Quote from: Thomas on August 28, 2013, 09:45:58 PM
I have just remembered the villainous Charn from kids' telly thing Through the Dragon's Eye -



Histor's uncle?

small_world

Quote from: Thomas on August 28, 2013, 09:45:58 PM
I have just remembered the villainous Charn from kids' telly thing Through the Dragon's Eye -



Fucking hell yeah, freaky fucker.


small_world

Ahhhh. Other kid freaky things... THE MOOMINS!!
Eugh, they were proper well weird, especially that little girl one.

Someone post a moomin.

PAGATRON

Here you go love.



I was more impressed with the Groke


Spiteface

Daijinryuu from Gosei Sentai Dairanger [nb]Or Serpenterra from Mighty Morphin' Power Rangers, if you prefer.[/nb] Because nothing says "Peace-keeping God" quite like a giant robot dragon.

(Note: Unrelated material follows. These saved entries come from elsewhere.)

(* ===== verification/Ucx.v ===== *)
(** * The UCX constants and macros the programs are compiled against

    The headers of UCX are not part of the repository: status codes, the
    encoding of status pointers and the flag bits are fields of type classes,
    with the documented facts the programs rely on as laws. [Reference] gives
    instances, so that concrete runs can be evaluated. *)

From S2P Require Import Prelude.
Open Scope Z_scope.

(** ** Status codes and status pointers (ucs/type/status.h) *)

Class Ucs : Type := {
  UCS_OK : Z;
  UCS_INPROGRESS : Z;
  UCS_ERR_NO_MESSAGE : Z;
  UCS_ERR_NO_RESOURCE : Z;
  UCS_ERR_IO_ERROR : Z;
  UCS_ERR_NO_MEMORY : Z;
  UCS_ERR_INVALID_PARAM : Z;
  UCS_ERR_UNSUPPORTED : Z;
  (* a request handle as the library returns it: NULL, an error, or a request *)
  UCS_PTR_IS_ERR : Z → bool;
  UCS_PTR_IS_PTR : Z → bool;
  UCS_PTR_STATUS : Z → Z;

  ucs_ok_zero : UCS_OK = 0;
  ucs_inprogress_pos : 0 < UCS_INPROGRESS;
  ucs_errors_neg : Forall (λ e, e < 0)
    [UCS_ERR_NO_MESSAGE; UCS_ERR_NO_RESOURCE; UCS_ERR_IO_ERROR;
     UCS_ERR_NO_MEMORY; UCS_ERR_INVALID_PARAM; UCS_ERR_UNSUPPORTED];
  ucs_ptr_null :
    UCS_PTR_IS_ERR 0 = false ∧ UCS_PTR_IS_PTR 0 = false ∧ UCS_PTR_STATUS 0 = UCS_OK;
  ucs_ptr_nonnull : ∀ p, p ≠ 0 → UCS_PTR_IS_PTR p = negb (UCS_PTR_IS_ERR p);
  ucs_ptr_err : ∀ p, UCS_PTR_IS_ERR p = true → UCS_PTR_STATUS p < 0;
}.

(** ** UCP flag bits (ucp/api/ucp_def.h, ucp/api/ucp.h) *)

Class Ucp : Type := {
  UCP_PARAM_FIELD_FEATURES : Z;
  UCP_PARAM_FIELD_REQUEST_SIZE : Z;
  UCP_PARAM_FIELD_REQUEST_INIT : Z;
  UCP_PARAM_FIELD_NAME : Z;
  UCP_FEATURE_TAG : Z;
  UCP_FEATURE_RMA : Z;
  UCP_FEATURE_STREAM : Z;
  UCP_FEATURE_AM : Z;
  UCP_WORKER_PARAM_FIELD_THREAD_MODE : Z;
  UCS_THREAD_MODE_SINGLE : Z;
  UCS_THREAD_MODE_MULTI : Z;
  UCS_CONFIG_PRINT_CONFIG : Z;
  UCP_WORKER_ATTR_FIELD_ADDRESS : Z;
  UCP_MEM_MAP_PARAM_FIELD_ADDRESS : Z;
  UCP_MEM_MAP_PARAM_FIELD_LENGTH : Z;
  UCP_EP_PARAM_FIELD_REMOTE_ADDRESS : Z;
  UCP_EP_PARAM_FIELD_ERR_HANDLING_MODE : Z;
  UCP_EP_PARAM_FIELD_ERR_HANDLER : Z;
  UCP_EP_PARAM_FIELD_USER_DATA : Z;
  UCP_EP_PARAM_FIELD_SOCK_ADDR : Z;
  UCP_EP_PARAM_FIELD_FLAGS : Z;
  UCP_EP_PARAM_FIELD_CONN_REQUEST : Z;
  UCP_EP_PARAMS_FLAGS_CLIENT_SERVER : Z;
  UCP_EP_CLOSE_FLAG_FORCE : Z;
  UCP_LISTENER_PARAM_FIELD_SOCK_ADDR : Z;
  UCP_LISTENER_PARAM_FIELD_CONN_HANDLER : Z;
  UCP_LISTENER_ATTR_FIELD_SOCKADDR : Z;
  UCP_CONN_REQUEST_ATTR_FIELD_CLIENT_ADDR : Z;
  UCP_AM_HANDLER_PARAM_FIELD_ID : Z;
  UCP_AM_HANDLER_PARAM_FIELD_CB : Z;
  UCP_AM_HANDLER_PARAM_FIELD_ARG : Z;
  UCP_AM_RECV_ATTR_FLAG_RNDV : Z;
  UCP_OP_ATTR_FIELD_CALLBACK : Z;
  UCP_OP_ATTR_FIELD_USER_DATA : Z;
  UCP_OP_ATTR_FIELD_DATATYPE : Z;
  UCP_OP_ATTR_FIELD_FLAGS : Z;
  UCP_OP_ATTR_FIELD_MEMORY_TYPE : Z;
  UCP_OP_ATTR_FIELD_MEMH : Z;
  UCP_OP_ATTR_FLAG_NO_IMM_CMPL : Z;
  UCP_STREAM_RECV_FLAG_WAITALL : Z;
  (* sizeof(ucp_dt_iov_t), the element of an array the program allocates *)
  sizeof_ucp_dt_iov_t : Z;
  sizeof_ucp_dt_iov_t_pos : 0 < sizeof_ucp_dt_iov_t;
}.

(** ucp_dt_make_contig(n) and UCP_DATATYPE_IOV *)
Inductive ucp_datatype : Type :=
  | ucp_dt_make_contig (elem_size : Z)
  | UCP_DATATYPE_IOV.

(** flag & bit, as a condition *)
Definition has_flag (flags bit : Z) : bool := negb (Z.land flags bit =? 0).

Lemma ucs_inprogress_not_ok `{!Ucs} : UCS_INPROGRESS ≠ UCS_OK.
Proof. pose proof ucs_inprogress_pos. rewrite ucs_ok_zero. lia. Qed.

Lemma ucs_ptr_cases `{!Ucs} p :
  p = 0 ∨ (p ≠ 0 ∧ UCS_PTR_IS_ERR p = true ∧ UCS_PTR_IS_PTR p = false) ∨
  (p ≠ 0 ∧ UCS_PTR_IS_ERR p = false ∧ UCS_PTR_IS_PTR p = true).
Proof.
  destruct (decide (p = 0)) as [|Hp]; [by left|right].
  rewrite (ucs_ptr_nonnull p Hp). destruct (UCS_PTR_IS_ERR p); auto.
Qed.

Lemma ucs_ptr_not_err `{!Ucs} p : UCS_PTR_IS_PTR p = true → UCS_PTR_IS_ERR p = false.
Proof.
  destruct (ucs_ptr_cases p) as [->|[(_ & _ & ->)|(_ & -> & _)]]; [|done..].
  by destruct ucs_ptr_null as (-> & _).
Qed.

(** ** Reference instances *)

Module Reference.
#[export] Program Instance ucs : Ucs := {|
  UCS_OK := 0;
  UCS_INPROGRESS := 1;
  UCS_ERR_NO_MESSAGE := -1;
  UCS_ERR_NO_RESOURCE := -2;
  UCS_ERR_IO_ERROR := -3;
  UCS_ERR_NO_MEMORY := -4;
  UCS_ERR_INVALID_PARAM := -5;
  UCS_ERR_UNSUPPORTED := -22;
  UCS_PTR_IS_ERR p := 2 ^ 64 - 100 <=? p;
  UCS_PTR_IS_PTR p := negb (p =? 0) && (p <? 2 ^ 64 - 100);
  UCS_PTR_STATUS p := if 2 ^ 64 - 100 <=? p then - (2 ^ 64 - Z.min p (2 ^ 64 - 1)) else 0;
|}.
Next Obligation. done. Qed.
Next Obligation. lia. Qed.
Next Obligation. repeat constructor. Qed.
Next Obligation. done. Qed.
Next Obligation.
  intros p Hp. simpl.
  destruct (Z.eqb_spec p 0), (Z.ltb_spec p (2 ^ 64 - 100)),
    (Z.leb_spec (2 ^ 64 - 100) p); simpl; try done; lia.
Qed.
Next Obligation. intros p H. simpl in *. rewrite H. lia. Qed.

#[export] Program Instance ucp : Ucp := {|
  UCP_PARAM_FIELD_FEATURES := 1;
  UCP_PARAM_FIELD_REQUEST_SIZE := 2;
  UCP_PARAM_FIELD_REQUEST_INIT := 4;
  UCP_PARAM_FIELD_NAME := 128;
  UCP_FEATURE_TAG := 1;
  UCP_FEATURE_RMA := 2;
  UCP_FEATURE_STREAM := 32;
  UCP_FEATURE_AM := 64;
  UCP_WORKER_PARAM_FIELD_THREAD_MODE := 1;
  UCS_THREAD_MODE_SINGLE := 0;
  UCS_THREAD_MODE_MULTI := 2;
  UCS_CONFIG_PRINT_CONFIG := 1;
  UCP_WORKER_ATTR_FIELD_ADDRESS := 2;
  UCP_MEM_MAP_PARAM_FIELD_ADDRESS := 1;
  UCP_MEM_MAP_PARAM_FIELD_LENGTH := 2;
  UCP_EP_PARAM_FIELD_REMOTE_ADDRESS := 1;
  UCP_EP_PARAM_FIELD_ERR_HANDLING_MODE := 2;
  UCP_EP_PARAM_FIELD_ERR_HANDLER := 4;
  UCP_EP_PARAM_FIELD_USER_DATA := 8;
  UCP_EP_PARAM_FIELD_SOCK_ADDR := 16;
  UCP_EP_PARAM_FIELD_FLAGS := 32;
  UCP_EP_PARAM_FIELD_CONN_REQUEST := 64;
  UCP_EP_PARAMS_FLAGS_CLIENT_SERVER := 1;
  UCP_EP_CLOSE_FLAG_FORCE := 1;
  UCP_LISTENER_PARAM_FIELD_SOCK_ADDR := 1;
  UCP_LISTENER_PARAM_FIELD_CONN_HANDLER := 4;
  UCP_LISTENER_ATTR_FIELD_SOCKADDR := 1;
  UCP_CONN_REQUEST_ATTR_FIELD_CLIENT_ADDR := 1;
  UCP_AM_HANDLER_PARAM_FIELD_ID := 1;
  UCP_AM_HANDLER_PARAM_FIELD_CB := 4;
  UCP_AM_HANDLER_PARAM_FIELD_ARG := 8;
  UCP_AM_RECV_ATTR_FLAG_RNDV := 2;
  UCP_OP_ATTR_FIELD_CALLBACK := 2;
  UCP_OP_ATTR_FIELD_USER_DATA := 4;
  UCP_OP_ATTR_FIELD_DATATYPE := 8;
  UCP_OP_ATTR_FIELD_FLAGS := 16;
  UCP_OP_ATTR_FIELD_MEMORY_TYPE := 64;
  UCP_OP_ATTR_FIELD_MEMH := 256;
  UCP_OP_ATTR_FLAG_NO_IMM_CMPL := 65536;
  UCP_STREAM_RECV_FLAG_WAITALL := 1;
  sizeof_ucp_dt_iov_t := 16;
|}.
Next Obligation. lia. Qed.
End Reference.
(* ===== verification/Ownership.v ===== *)
(** * Ownership of external objects

    Descriptors and UCX objects that are alive, as a multiset, and what a call may
    do with them. A key is bound to its endpoint, and a list of components holds its
    elements. The programs give each of their calls a meaning in these terms
    (RmaOwn.v, TagOwn.v, UctOwn.v). *)

From S2P Require Import Prelude.
From stdpp Require Import gmultiset.
Open Scope Z_scope.

(** ** Objects *)

Inductive object : Type :=
  | Fd (fd : Z)
  | Config (c : Z)
  | Ctx (c : Z)
  | Worker (w : Z)
  | Addr (a : Z)
  | Mem (m : Z)
  | RkeyBuf (b : Z)
  | Ep (e : Z)
  (* a key, with the endpoint it was unpacked for *)
  | Rkey (e r : Z)
  | Req (r : Z)
  (* UCT *)
  | Async (a : Z)
  (* a list of components, with its elements *)
  | Components (l : Z) (cs : list Z)
  | Md (m : Z)
  | TlList (l : Z)
  | Iface (i : Z).

#[export] Instance object_eq_dec : EqDecision object.
Proof. solve_decision. Defined.

Definition object_code (x : object) : (nat * Z) + (Z * Z) + (Z * list Z) :=
  match x with
  | Components l cs => inr (l, cs)
  | Rkey e r => inl (inr (e, r))
  | Fd z => inl (inl (0%nat, z)) | Config z => inl (inl (1%nat, z))
  | Ctx z => inl (inl (2%nat, z)) | Worker z => inl (inl (3%nat, z))
  | Addr z => inl (inl (4%nat, z)) | Mem z => inl (inl (5%nat, z))
  | RkeyBuf z => inl (inl (6%nat, z)) | Ep z => inl (inl (7%nat, z))
  | Req z => inl (inl (8%nat, z)) | Async z => inl (inl (9%nat, z))
  | Md z => inl (inl (10%nat, z)) | TlList z => inl (inl (11%nat, z))
  | Iface z => inl (inl (12%nat, z))
  end.

#[export] Instance object_countable : Countable object.
Proof.
  refine (inj_countable object_code (λ k,
    match k with
    | inr (l, cs) => Some (Components l cs)
    | inl (inr (e, r)) => Some (Rkey e r)
    | inl (inl (0, z)) => Some (Fd z) | inl (inl (1, z)) => Some (Config z)
    | inl (inl (2, z)) => Some (Ctx z) | inl (inl (3, z)) => Some (Worker z)
    | inl (inl (4, z)) => Some (Addr z) | inl (inl (5, z)) => Some (Mem z)
    | inl (inl (6, z)) => Some (RkeyBuf z) | inl (inl (7, z)) => Some (Ep z)
    | inl (inl (8, z)) => Some (Req z) | inl (inl (9, z)) => Some (Async z)
    | inl (inl (10, z)) => Some (Md z) | inl (inl (11, z)) => Some (TlList z)
    | inl (inl (12, z)) => Some (Iface z) | _ => None
    end%nat) _).
  by intros [].
Defined.

Abbreviation objects := (gmultiset object).

(** What must be gone before a worker, and before a context. *)
Definition needs_worker (x : object) : bool :=
  match x with Ep _ | Req _ => true | _ => false end.
Definition needs_ctx (x : object) : bool :=
  match x with Worker _ | Mem _ => true | _ => needs_worker x end.

(** ** Changes *)

Definition make (x : object) (o : objects) : objects := {[+ x +]} ⊎ o.
Definition make_if (b : bool) (x : object) (o : objects) : option objects :=
  Some (if b then make x o else o).
Definition drop_object (x : object) (o : objects) : option objects :=
  if decide (x ∈ o) then Some (o ∖ {[+ x +]}) else None.
Definition with_objects (xs : list object) (o : objects) (k : option objects) : option objects :=
  if decide (Forall (λ x, x ∈ o) xs) then k else None.
Definition none_left (p : object → bool) (o : objects) (k : option objects) : option objects :=
  if decide (Forall (λ x, p x = false) (elements o)) then k else None.

Lemma use_ok xs o k : Forall (λ x, x ∈ o) xs → with_objects xs o k = k.
Proof. intros. unfold with_objects. by rewrite decide_True. Qed.

Lemma drop_ok x o o' : o = make x o' → drop_object x o = Some o'.
Proof.
  intros ->. unfold drop_object, make. rewrite decide_True by multiset_solver.
  f_equal. multiset_solver.
Qed.

Lemma none_ok p o k : (∀ x, x ∈ o → p x = false) → none_left p o k = k.
Proof.
  intros Hp. unfold none_left. rewrite decide_True; [done|].
  apply List.Forall_forall. intros x Hx. apply Hp.
  by apply gmultiset_elem_of_elements, list_elem_of_In.
Qed.

Lemma free_made p x o :
  p x = false → (∀ y, y ∈ o → p y = false) → ∀ y, y ∈ make x o → p y = false.
Proof.
  intros Hx Ho y Hy. unfold make in Hy.
  apply gmultiset_elem_of_disj_union in Hy as [Hy|Hy]; [|auto].
  apply gmultiset_elem_of_singleton in Hy. by subst.
Qed.

Lemma none_made p x o k :
  p x = false → (∀ y, y ∈ o → p y = false) → none_left p (make x o) k = k.
Proof. intros. by apply none_ok, free_made. Qed.

(** ** Objects of a kind *)

(** An end of the object that [p] holds of. *)
Definition drop_first (p : object → bool) (o : objects) : option objects :=
  match base.filter (λ x, p x = true) (elements o) with
  | x :: _ => Some (o ∖ {[+ x +]})
  | [] => None
  end.

Lemma drop_first_ok p x o o' :
  o = make x o' → p x = true → (∀ y, y ∈ o' → p y = false) → drop_first p o = Some o'.
Proof.
  intros -> Hx Ho. unfold drop_first.
  assert (x ∈ base.filter (λ x, p x = true) (elements (make x o'))) as Hin.
  { apply list_elem_of_filter. split; [done|]. apply gmultiset_elem_of_elements.
    unfold make. clear. multiset_solver. }
  destruct (base.filter _ _) as [|y ys] eqn:Hf; [by apply elem_of_nil in Hin|].
  assert (y ∈ base.filter (λ x, p x = true) (elements (make x o'))) as Hy by (rewrite Hf; left).
  apply list_elem_of_filter in Hy as [Hp Hy]. apply gmultiset_elem_of_elements in Hy.
  unfold make in Hy. apply gmultiset_elem_of_disj_union in Hy as [Hy|Hy].
  - apply gmultiset_elem_of_singleton in Hy. subst y. f_equal. unfold make. multiset_solver.
  - by rewrite Ho in Hp.
Qed.

(** A use of what some object stands for. *)
Definition with_some (p : object → bool) (o : objects) (k : option objects) : option objects :=
  if decide (Exists (λ x, p x = true) (elements o)) then k else None.

Lemma some_ok p x o k : x ∈ o → p x = true → with_some p o k = k.
Proof.
  intros Hx Hp. unfold with_some. rewrite decide_True; [done|].
  apply List.Exists_exists. exists x. split; [|done].
  by apply list_elem_of_In, gmultiset_elem_of_elements.
Qed.

(** A component is used while a list that holds it is alive. *)
Definition lists_component (c : Z) (x : object) : bool :=
  match x with Components _ cs => bool_decide (c ∈ cs) | _ => false end.
Definition is_list (l : Z) (x : object) : bool :=
  match x with Components l' _ => l' =? l | _ => false end.

(** ** Keys

    A key is destroyed while the endpoint it was unpacked for is alive. *)

Definition usable_key (r : Z) (o : objects) (x : object) : bool :=
  match x with Rkey e r' => (r' =? r) && bool_decide (Ep e ∈ o) | _ => false end.
Definition drop_key (r : Z) (o : objects) : option objects := drop_first (usable_key r o) o.

Definition keyless (o : objects) : Prop := ∀ e r, Rkey e r ∉ o.

Lemma drop_key_ok e r o o' :
  o = make (Rkey e r) o' → Ep e ∈ o' → keyless o' → drop_key r o = Some o'.
Proof.
  intros -> He Hk. apply (drop_first_ok _ (Rkey e r)); [done|..].
  - simpl. rewrite Z.eqb_refl, bool_decide_true; [done|]. unfold make. multiset_solver.
  - intros [] Hy; try done. by destruct (Hk e0 r0).
Qed.
(* ===== verification/TagSock.v ===== *)
(** * ucp_tag_hello_world: sockets

    server_connect, client_connect and barrier of the hello_world_util.h of this
    program. *)

From S2P Require Import Prelude CRuntime CLib Ucx HelloUtil TagApi.
Open Scope Z_scope.

Section sock.
Context (L : tag_lib).

(** A call during which no callback runs. *)
Definition call0 (c : tag_call) : TM (tag_ret c) := ext0 L c.

(** CHKERR_JUMP: the message; the goto is what follows. *)
Definition chkerr (msg : string) : TM unit := eprintf "Failed to %s\n" [AStr msg].
(** CHKERR_JUMP_RETVAL *)
Definition chkerr_retval (msg : string) (retval : Z) : TM unit :=
  eprintf "Failed to %s, return value %d\n" [AStr msg; AZ retval].

Definition server_connect (server_port : Z) : TM Z :=
  lsock ← call0 (socket AF_INET SOCK_STREAM 0);
  let err_sock msg := chkerr msg;; call0 (close lsock);; mret (-1) in
  if lsock <? 0 then chkerr "open server socket";; mret (-1)
  else
    ret ← call0 (setsockopt_reuseaddr lsock);
    if ret <? 0 then err_sock "server setsockopt()"
    else
      let inaddr := SockAddrIn AF_INET (htons server_port) INADDR_ANY in
      ret ← call0 (bind lsock inaddr);
      if ret <? 0 then err_sock "bind server"
      else
        ret ← call0 (listen lsock 0);
        if ret <? 0 then err_sock "listen server"
        else
          printf "Waiting for connection...\n" [];;
          dsock ← call0 (accept lsock);
          if dsock <? 0 then err_sock "accept server"
          else
            call0 (close lsock);;
            mret dsock.

(** memcpy(&conn_addr.sin_addr, he->h_addr_list[0], he->h_length) *)
Definition copy_address (he : hostent) : TM (list mbyte) :=
  addrs ← the "null h_addr_list" (h_addr_list he);
  addr ← the "read through an invalid pointer" (head addrs);
  bs ← the "read out of bounds" (slice 0 (h_length he) addr);
  the "write out of bounds" (splice 0 (Some <$> bs) (replicate 4 None)).

Definition client_connect (server : string) (server_port : Z) : TM Z :=
  connfd ← call0 (socket AF_INET SOCK_STREAM 0);
  let err_conn msg := chkerr msg;; call0 (close connfd);; mret (-1) in
  if connfd <? 0 then chkerr "open client socket";; mret (-1)
  else
    found ← call0 (gethostbyname server);
    match found with
    | None | Some (HostEnt _ _ None) => err_conn "found a host"
    | Some he =>
        addr ← copy_address he;
        let conn_addr := SockAddrIn (h_addrtype he) (htons server_port) addr in
        ret ← call0 (connect connfd conn_addr);
        if ret <? 0 then err_conn "connect client" else mret connfd
    end.

(** sizeof(dummy) *)
Definition sizeof_int : Z := 4.

Definition hello_barrier (oob_sock : Z) : TM Z :=
  res ← call0 (send oob_sock (Some <$> le_bytes 4 0));
  if res <? 0 then mret (s32 res)
  else
    '(res, dummy) ← call0 (recv_waitall oob_sock sizeof_int);
    mret (if res =? sizeof_int then 0 else 1).
End sock.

Yes, those are skyscrapers that only just come up to his feet.

garbed_attic

Quote from: Thomas on August 28, 2013, 09:45:58 PM
I have just remembered the villainous Charn from kids' telly thing Through the Dragon's Eye -



I begged my mum not to make me go to school. It turns my stomach. The wax crayon coloured people melting into liquid glubber-slush. ERG! It reminded me of a Youtube Doubling I did pairing the final battle with Sleepy Time Gorilla Museum, though:
http://youtubedoubler.com/9SHa

As for Moomins, it's disquieting and tender and wry and definitely worth a rewatch.

Sexton Brackets Drugbust

Charn was bloody chilling. A complete mindfuck compared to the jolly tone of the rest of the show. It's a great design though; it just is evil.

Morrison Lard

Krang.

Pink blob, camp as Christmas and lived inside that bloke off Masterchef. Brilliant.

Sarlacc

A great big bumhole, with teeth, that lived in the desert. Brilliant, but ruined forever when they gave it tentacles and a beak.


Sivead

Matango! My favorite kaiju, but on in vintage vinyl toy form and on a trike.


Brundle-Fly

Mangled up vengeful psychotic sports personality, Artie Gruber from 2000AD's Harlem Heroes strip.


eluc55



Obviously velociraptors aren't monsters, but their design in the original Jurassic Park deserves a mention.

Sneering sadists, with eyes that convey so much personality, they just look like total cunts.

Deanjam


Repentia



Oh yes! And Squeeze. I remember the delight when they brought Eugene Tooms back in a later episode. It was probably the best Xfiles callback in the entire series. It's not just his eyes, or the stretching business, it's his whole demeanour. And the wonderful fade out to him making his newspaper nest in the cell. It's subtle the ways in which he's monstrous, hiding behind the facade of his human appearance.

Subtle monsters are good, too. Pennywise as the gas station attendant was probably the creepiest form he took. It was the little smile he gave as he let slip a line of dramatic irony.